*The task*.
Take the data below and extract the lines from the one with "None, _ => Ret (Array edges)" to the one with "object (Ret edges) ;;", inclusive, exactly as written.

Records from a collection
= = = =

(** Modelled from the spec: [isBunch] of the utils module; a bunch is a
    collection of node identifiers. *)
Definition isBunch (v : value) : bool :=
  match v with Arr _ => true | Str _ => false end.

(** Modelled from the spec: [overBunch] of the utils module (the Bunch
    Normalizer), handing the members of a bunch over one by one, in order. *)
Definition overBunch (v : value) : list node :=
  match v with Arr ids => List.map Str ids | Str _ => [] end.

(** ** Error messages *)

Definition quote : string := String (ascii_of_nat 34) EmptyString.

Definition decimal (n : nat) : string := NilZero.string_of_uint (Nat.to_uint n).

Local Open Scope string_scope.

(** The text of the two errors the iteration module raises itself; the
    text of a [TypeError] is the engine's. *)
Definition message (e : error) : option string :=
  match e with
  | NotFoundGraphError op x InGraph =>
      Some ("Graph." ++ op ++ ": could not find the " ++ quote ++ show x ++ quote
            ++ " node in the graph.")
  | NotFoundGraphError op x InBunch =>
      Some ("Graph." ++ op ++ ": could not find the " ++ quote ++ show x ++ quote
            ++ " node in the graph in the given bunch.")
  | NotFoundGraphError op x AsSource =>
      Some ("Graph." ++ op ++ ":  could not find the " ++ quote ++ show x ++ quote
            ++ " source node in the graph.")
  | NotFoundGraphError op x AsTarget =>
      Some ("Graph." ++ op ++ ":  could not find the " ++ quote ++ show x ++ quote
            ++ " target node in the graph.")
  | InvalidArgumentsGraphError op got =>
      Some ("Graph." ++ op ++ ": too many arguments (expecting 0, 1 or 2 and got "
            ++ decimal got ++ ").")
  | TypeError => None
  end.

Local Close Scope string_scope.

(** [needle] occurs in [s]. *)
Fixpoint occurs (needle s : string) : bool :=
  String.prefix needle s
  || match s with
     | EmptyString => false
     | String _ r => occurs needle r
     end.

Definition names (e : error) (what : string) : bool :=
  match message e with
  | Some m => occurs what m
  | None => false
  end.

(** ** The edge iteration module *)

Inductive type_ := mixed | directed | undirectedType | selfLoops.

Inductive direction_ := dirIn | dirOut.

Record Description := mkDescription {
  name : string;
  counter : string;
  type : type_;
  direction : option direction_
}.

Definition EDGES_ITERATION : list Description :=
  [ mkDescription "edges" "countEdges" mixed None;
    mkDescription "inEdges" "countInEdges" directed (Some dirIn);
    mkDescription "outEdges" "countOutEdges" directed (Some dirOut);
    mkDescription "inboundEdges" "countInboundEdges" mixed (Some dirIn);
    mkDescription "outboundEdges" "countOutboundEdges" mixed (Some dirOut);
    mkDescription "directedEdges" "countDirectedEdges" directed None;
    mkDescription "undirectedEdges" "countUndirectedEdges" undirectedType None;
    mkDescription "selfLoops" "countSelfLoops" selfLoops None ].

(** *** Values the helpers hand over *)

(** An element of an array a call returns: an edge identifier; or, where a
    helper hands over the iterator of a set in place of an array, that
    iterator. *)
Inductive item : Type :=
| Id (e : edge)
| ValuesIterator (h : handle).

(** What a collecting helper returns: an array, or the iterator that
    [values()] of a [Set] returns. *)
Inductive collected : Type :=
| Array (l : list item)
| Iterator (h : handle).

(** [edges.concat(x)]: an array is spread, any other value is appended as
    one element. *)
Definition concat (edges : list item) (x : collected) : list item :=
  match x with
  | Array l => edges ++ l
  | Iterator h => edges ++ [ValuesIterator h]
  end.

(** [edges.push.apply(edges, x)]: the elements of an array are pushed; an
    iterator has no [length], and nothing is pushed. *)
Definition pushApply (edges : list item) (x : collected) : list item :=
  match x with
  | Array l => edges ++ l
  | Iterator _ => edges
  end.

(** [entry.values()]: the iterator of a [Set]; a string has no such
    method. *)
Definition values (v : entry) : exc collected :=
  match v with
  | Shared h => Ret (Iterator h)
  | Single _ => Throw TypeError
  end.

(** [entry.size]: a string has no such property. *)
Definition sizeOf (sets : store) (v : entry) : num :=
  match v with
  | Shared h => Num (List.length (members sets h))
  | Single _ => Undefined
  end.

(** The properties that [for (const v in entry.entries)] goes through:
    [entries] of a [Set] is a method, and a function has no enumerable
    property; a string has no [entries], and a loop over [undefined] has
    no turn. *)
Definition entriesOf (v : entry) : list edge :=
  match v with
  | Shared _ => []
  | Single _ => []
  end.

(** [map.get(key)] and [map.forEach(callback)] on a bucket: the object has
    no prototype, and an own property of that name holds a set or a
    string; there is nothing to call. *)
Definition noMethod {A : Type} : exc A := Throw TypeError.

(** *** Collecting, counting, merging

    The optional [key] is [Some] exactly when the JavaScript call passes a
    second argument ([arguments.length > 1]). *)

Definition collectEdgesFromMap (map : option bucket) (key : option node)
  : exc collected :=
  let edges := [] in
  match map with
  | None => Ret (Array edges)
  | Some map =>
      match key with
      | Some key => noMethod
      | None => noMethod
      end
  end.

Definition collectEdgesFromObject (object : option bucket) (key : option node)
  : exc collected :=
  let edges := [] in
  match object, key with
  | None, _ => Ret (Array edges)
  | Some object, Some key =>
      match get (show key) object with
      | None => Ret (Array edges)
      | Some v => values v
      end
  | Some object, None =>
      edges <- fold_left
                 (fun acc '(_, v) =>
                    edges <- acc ;; x <- values v ;; Ret (pushApply edges x))
                 object (Ret edges) ;;
      Ret (Array edges)
  end.

Definition countEdgesFromMap (map : option bucket) (key : option node) : exc num :=
  let nb := Num 0 in
  match map with
  | None => Ret nb
  | Some map =>
      match key with
      | Some key => noMethod
      | None => noMethod
      end
  end.

Definition countEdgesFromObject (sets : store) (object : option bucket)
  (key : option node) : num :=
  let nb := Num 0 in
  match object, key with
  | None, _ => nb
  | Some object, Some key =>
      match get (show key) object with
      | None => nb
      | Some v => sizeOf sets v
      end
  | Some object, None =>
      fold_left (fun nb '(_, v) => plus nb (sizeOf sets v)) object nb
  end.

Definition mergeEdgesFromMap (edges : list edge) (map : option bucket)
  : exc (list edge) :=
  match map with
  | None => Ret edges
  | Some map => noMethod
  end.

Definition mergeEdgesFromObject (edges : list edge) (object : option bucket)
  : list edge :=
  match object with
  | None => edges
  | Some object =>
      fold_left
        (fun edges '(_, x) =>
           fold_left (fun edges v => add v edges) (entriesOf x) edges)
        object edges
  end.

(** *** The four arities *)

Inductive result : Type :=
| Edges (l : list item)
| Count (n : num).

Definition isType (a b : type_) : bool :=
  match a, b with
  | mixed, mixed | directed, directed
  | undirectedType, undirectedType | selfLoops, selfLoops => true
  | _, _ => false
  end.

(** The test of the arity-0 scan:
    [((type === 'selfLoops') === (data.source === data.target)) &&
     (!!data.undirected === (type === 'undirected'))]. *)
Definition keeps (type : type_) (data : EdgeData) : bool :=
  Bool.eqb (isType type selfLoops)
           (if eq_dec (source data) (target data) then true else false)
  && Bool.eqb (undirected data) (isType type undirectedType).

Definition createEdgeArray (count : bool) (graph : Graph) (type : type_) : result :=
  if count && isType type mixed then Count (size graph)
  else
    let scan :=
      fold_left
        (fun '(list, nb) '(edge, data) =>
           if keeps type data
           then ((if count then list else list ++ [Id edge]), S nb)
           else (list, nb))
        (_edges graph) ([], 0) in
    if map graph then
      if isType type mixed then Edges (List.map Id (keys (_edges graph)))
      else let '(list, nb) := scan in if count then Count (Num nb) else Edges list
    else
      if isType type mixed then Edges (List.map Id (keys (_edges graph)))
      else let '(list, nb) := scan in if count then Count (Num nb) else Edges list.

Definition wants (direction : option direction_) (d : direction_) : bool :=
  match direction, d with
  | None, _ => true
  | Some dirIn, dirIn | Some dirOut, dirOut => true
  | _, _ => false
  end.

(** The property names a [Map] object answers through its prototypes
    ([Map.prototype] and [Object.prototype], ES2015 with Annex B). *)
Definition inherited : list string :=
  [ "clear"; "constructor"; "delete"; "entries"; "forEach"; "get"; "has";
    "keys"; "set"; "size"; "values"; "hasOwnProperty"; "isPrototypeOf";
    "propertyIsEnumerable"; "toLocaleString"; "toString"; "valueOf";
    "__proto__"; "__defineGetter__"; "__defineSetter__"; "__lookupGetter__";
    "__lookupSetter__" ]%string.

(** [graph.map ? graph._nodes.get(node) : graph._nodes[node]].  The second
    reads a property of the [Map] object: a member of its prototypes, which
    has none of the four fields, or [undefined]. *)
Definition nodeDataOf (graph : Graph) (node : node) : option NodeData :=
  if map graph then get node (_nodes graph)
  else if mem (show node) inherited then Some noData else None.

(** [nodeData.in], [nodeData.out], ...: reading a field of [undefined]
    raises. *)
Definition field (k : slot) (nodeData : option NodeData) : exc (option bucket) :=
  match nodeData with
  | Some d => Ret (getB k d)
  | None => Throw TypeError
  end.

(** One [if (count) nb += countEdges(nodeData.k, key)
    else edges = edges.concat(collectEdges(nodeData.k, key))]. *)
Definition visit (count : bool) (graph : Graph) (nodeData : option NodeData)
  (k : slot) (key : option node) (acc : list item * num) : exc (list item * num) :=
  let '(edges, nb) := acc in
  b <- field k nodeData ;;
  if count then
    n <- (if map graph then countEdgesFromMap b key
          else Ret (countEdgesFromObject (sets graph) b key)) ;;
    Ret (edges, plus nb n)
  else
    found <- (if map graph then collectEdgesFromMap b key
              else collectEdgesFromObject b key) ;;
    Ret (concat edges found, nb).

Definition createEdgeArrayForNode (count : bool) (graph : Graph) (type : type_)
  (direction : option direction_) (node : node) : exc (result * Graph) :=
  graph <- computeIndex graph ;;
  let nodeData := nodeDataOf graph node in
  let acc := ([], Num 0) in
  acc <- (if isType type mixed || isType type directed then
            acc <- (if wants direction dirIn
                    then visit count graph nodeData kIn None acc else Ret acc) ;;
            if wants direction dirOut
            then visit count graph nodeData kOut None acc else Ret acc
          else Ret acc) ;;
  acc <- (if isType type mixed || isType type undirectedType then
            acc <- (if wants direction dirIn
                    then visit count graph nodeData kUndirectedIn None acc
                    else Ret acc) ;;
            if wants direction dirOut
            then visit count graph nodeData kUndirectedOut None acc else Ret acc
          else Ret acc) ;;
  let '(edges, nb) := acc in
  Ret (if count then Count nb else Edges edges, graph).

(** One [mergeEdges(edges, nodeData.k)]. *)
Definition mergeEdges (graph : Graph) (nodeData : option NodeData) (k : slot)
  (edges : list edge) : exc (list edge) :=
  b <- field k nodeData ;;
  if map graph then mergeEdgesFromMap edges b
  else Ret (mergeEdgesFromObject edges b).

(** The callback [createEdgeArrayForBunch] hands to [overBunch], on one
    member of the bunch. *)
Definition member (name : string) (graph : Graph) (type : type_)
  (direction : option direction_) (edges : list edge) (node : node)
  : exc (list edge) :=
  if negb (hasNode graph node)
  then Throw (NotFoundGraphError name node InBunch)
  else
    let nodeData := nodeDataOf graph node in
    edges <- (if isType type mixed || isType type directed then
                edges <- (if wants direction dirIn
                          then mergeEdges graph nodeData kIn edges
                          else Ret edges) ;;
                if wants direction dirOut
                then mergeEdges graph nodeData kOut edges
                else Ret edges
              else Ret edges) ;;
    if isType type mixed || isType type undirectedType then
      edges <- (if wants direction dirIn
                then mergeEdges graph nodeData kUndirectedIn edges
                else Ret edges) ;;
      if wants direction dirOut
      then mergeEdges graph nodeData kUndirectedOut edges
      else Ret edges
    else Ret edges.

= = = =

*Response box*.
  | None, _ => Ret (Array edges)
  | Some object, Some key =>
      match get (show key) object with
      | None => Ret (Array edges)
      | Some v => values v
      end
  | Some object, None =>
      edges <- fold_left
                 (fun acc '(_, v) =>
                    edges <- acc ;; x <- values v ;; Ret (pushApply edges x))
                 object (Ret edges) ;;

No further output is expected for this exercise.